Universities have always been top-notch incubators of talent. Now they’re taking the lead in incubating entrepreneurial talent.

I’ve written about the tidal wave of university entrepreneurship at length--and, full disclosure, I’m on the faculty at Columbia University, so I may be a bit biased. But with the confluence of interdisciplinary potential and ample mentorship opportunities available in the university system, campus is one of the better launch pads for startups.

Here are seven factors I see further changing the landscape of university entrepreneurship and education:

1. Entrepreneur-specific programs spread: A multitude of schools are developing campus-wide entrepreneurship programs that provide space, mentorship, and education to their entrepreneurial community. Columbia Entrepreneurship, Harvard’s iLab, and Stanford’s dSchool are just a few examples. Soon schools without such programs will be in the minority.

2. The “lean startup" movement takes root: The lean startup philosophy proselytized by Steve Blank and Eric Ries has caught fire among student entrepreneurs. Similarly, those of us who teach entrepreneurship have for the most part adopted it wholeheartedly. Its principles are simple: Find out what your customers really want before building a product by speaking to them and “getting out of the building” first! This is great advice for entrepreneurs of any stripe and age.

3. Government grants get focused: Even some government SBIR programs, which traditionally have funded university research, have jumped on the bandwagon of a more “scientific” and lean approach to entrepreneurship. To qualify for a National Science Foundation grant, for instance, faculty now need to participate in a program called iCorps, which is a bootcamp based on lean startup principles. This way the government can make sure that their grants aren't wasted on building products with no customers. In other words, the government will only fund companies that have a real shot at growing instead of science projects posing as startups.

4. Investors come to campus: Venture capital firms have now designed miniature funds that sit alongside their main investment vehicles and are specifically geared towards attracting student talent that they can cultivate and support. Examples of this are the Xperiment Fund up at Harvard, the Dorm Room Fund (which is on multiple campuses and is operated by hand-picked students), as well as many others that have established deep ties with college campuses.

5. Festivals and hackathons take over: Universities and student entrepreneurship clubs are now more than ever hosting hackathons, administrating design labs, and putting on entrepreneurship festivals and venture competitions. They all help to stimulate the entrepreneurial ecosystem on campus.

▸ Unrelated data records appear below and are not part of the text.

(** The exact effect of a loop that rewrites each selected row by [f]. *)
Lemma run_map_update (guard : R -> exn + unit) (f : R -> R) l w :
  NoDup (row_id <$> l) ->
  (forall r, r ∈ l -> table w !! row_id r = Some r /\ guard r = inr tt /\ row_check (f r) = true) ->
  exists t, map_m (fun r => lift (guard r) ;;; update_row (row_id r) f) l w
            = (inr (f <$> l), with_table t w) /\
    (forall r, r ∈ l -> t !! row_id r = Some (f r)) /\
    (forall id, id ∉ row_id <$> l -> t !! id = table w !! id).
Proof.
  revert w. induction l as [|r l IH]; intros w Hnd Hl.
  - exists (table w). split_and!; [|intros r Hr; by apply not_elem_of_nil in Hr|done].
    cbn. unfold ret. by rewrite with_table_table.
  - cbn in Hnd. apply NoDup_cons in Hnd as [Hni Hnd].
    destruct (Hl r) as (Hr & Hg & Hc); [left|].
    assert (Hne : forall r', r' ∈ l -> row_id r' <> row_id r).
    { intros r' Hr' E. apply Hni. rewrite <- E. apply list_elem_of_fmap. eauto. }
    destruct (IH (with_table (<[row_id r := f r]> (table w)) w)) as (t & E & Ht & Ho); [done|..].
    + intros r' Hr'. destruct (Hl r') as (? & ? & ?); [by right|].
      rewrite table_with, lookup_insert_ne by (by intros ?; eapply Hne). done.
    + exists t. split_and!.
      * cbn [map_m]. erewrite bind_run; [|erewrite bind_run; [|unfold lift; by rewrite Hg]].
        2: by apply update_row_run.
        erewrite bind_run; [|exact E]. cbn. by rewrite with_table_with.
      * intros r' Hr'. apply elem_of_cons in Hr' as [->|Hr']; [|by apply Ht].
        rewrite Ho by done. by rewrite table_with, lookup_insert_eq.
      * intros id Hid. cbn in Hid. apply not_elem_of_cons in Hid as [Hne' Hid].
        rewrite Ho by done. by rewrite table_with, lookup_insert_ne.
Qed.

(** What a loop that rewrites the rows it was given did, when it succeeded. *)
Lemma map_update_inv (f : R -> R) l w x w' :
  NoDup (row_id <$> l) -> (forall r, r ∈ l -> table w !! row_id r = Some r) ->
  map_m (fun r => update_row (row_id r) f) l w = (inr x, w') ->
  exists t, w' = with_table t w /\
    (forall r, r ∈ l -> t !! row_id r = Some (f r)) /\
    (forall id, id ∉ row_id <$> l -> t !! id = table w !! id).
Proof.
  revert w x. induction l as [|r l IH]; intros w x Hnd Hl E; cbn in E.
  - injection E as _ <-. exists (table w). rewrite with_table_table.
    split_and!; [done|intros r Hr; by apply not_elem_of_nil in Hr|done].
  - cbn in Hnd. apply NoDup_cons in Hnd as [Hni Hnd].
    assert (Hne : forall r', r' ∈ l -> row_id r' <> row_id r).
    { intros r' Hr' Ei. apply Hni. rewrite <- Ei. apply list_elem_of_fmap. eauto. }
    apply bind_inr in E as (y & w1 & E1 & E). apply bind_inr in E as (ys & w2 & E2 & E).
    injection E as _ <-. unfold update_row in E1. rewrite (Hl r) in E1 by left.
    destruct (row_check (f r)); [|done]. injection E1 as <- <-.
    apply IH in E2 as (t & -> & Ht & Ho); [|done|].
    2: { intros r' Hr'. rewrite table_with, lookup_insert_ne by (by intros ?; eapply Hne).
         apply Hl. by right. }
    exists t. split_and!; [by rewrite with_table_with| |].
    + intros r' [->|Hr']%elem_of_cons; [|by apply Ht].
      rewrite Ho by done. by rewrite table_with, lookup_insert_eq.
    + intros id [Hne' Hid]%not_elem_of_cons. rewrite Ho by done.
      by rewrite table_with, lookup_insert_ne.
Qed.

6. Administrations buy in: In many instances, the entrepreneurial energy of the student body has caught university administrations flat-footed. The whole concept of an educational institution taking on a new role as a launchpad of entrepreneurial ventures is culturally alien to many established universities. It's fascinating to observe institutions being slowly transformed to confront this new reality. But change they must, and change they are.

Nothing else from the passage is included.